BackgroundLower limb prosthesis users exhibit high rates of joint pain and disease, such as osteoarthritis, in their intact limb. Overloading of their intact limb during daily activities may be a contributing factor. Limb loading biomechanics have been extensively studied during walking, but fewer investigations into limb loading during other functional movements exist. The purpose of this study was to characterize the lower limb loading of transtibial prosthesis users during three common daily tasks: sit-to-stand, squatting, and lifting. MethodsEight unilateral transtibial prosthesis users performed sit-to-stand (from three chair heights), squatting, and lifting a 10 kg box. Peak vertical ground reaction forces and peak knee flexion moments were computed for each limb (intact and prosthetic) to characterize limb loading and asymmetry. Ranges of motion of the intact and prosthetic ankles were also quantified. FindingsUsers had greater peak ground reaction forces and knee flexion moments in their intact limb for all tasks (p < 0.02).

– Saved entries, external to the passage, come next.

Definition _SWEEP_MESSAGE : string :=
  "Processing stalled in an intermediate state (" +:+ join "/" _STALE_STATES
  +:+ ") and was not updated for a long period; marked FAILED by the stale-state "
  +:+ "reaper. Re-upload the document to retry.".

Definition is_stale (cutoff : Z) (c : Circular) : bool :=
  one_of _STALE_STATES (ci_processing_state c) && (utc_us (ci_updated_at c) <? cutoff).

Definition _sweep_once (d : database) (now : datetime) (stale_after_us : Z) : database * Z :=
  let cutoff := utc_us now - stale_after_us in
  let victims := List.filter (is_stale cutoff) (d_circulars d) in
  let d1 := set_circulars d
    (update_where (λ c, id_in (map ci_id victims) (ci_id c))
       (λ c, set_state c "FAILED" (Some _SWEEP_MESSAGE) now) (d_circulars d)) in
  (foldl (λ d c, add_transition d
            (Transition (ci_id c) (Some (ci_processing_state c)) "FAILED" "system:stale-state-reaper"
               (Some _SWEEP_MESSAGE) None now)) d1 victims,
   Z.of_nat (length victims)).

On average, the intact limb had 36–48% greater peak ground reaction forces and 168–343% greater peak knee flexion moments compared to the prosthetic limb. The prosthetic ankle provided <10° of ankle range of motion for all tasks, less than half the range of motion provided by the intact ankle. InterpretationProsthesis users overloaded their intact limb during all tasks. This asymmetric loading may lead to an accumulation of damage to the intact limb joints, such as the knee, and may contribute to the development of osteoarthritis. Prosthetic design and rehabilitation interventions that promote more symmetric loading should be investigated for these tasks.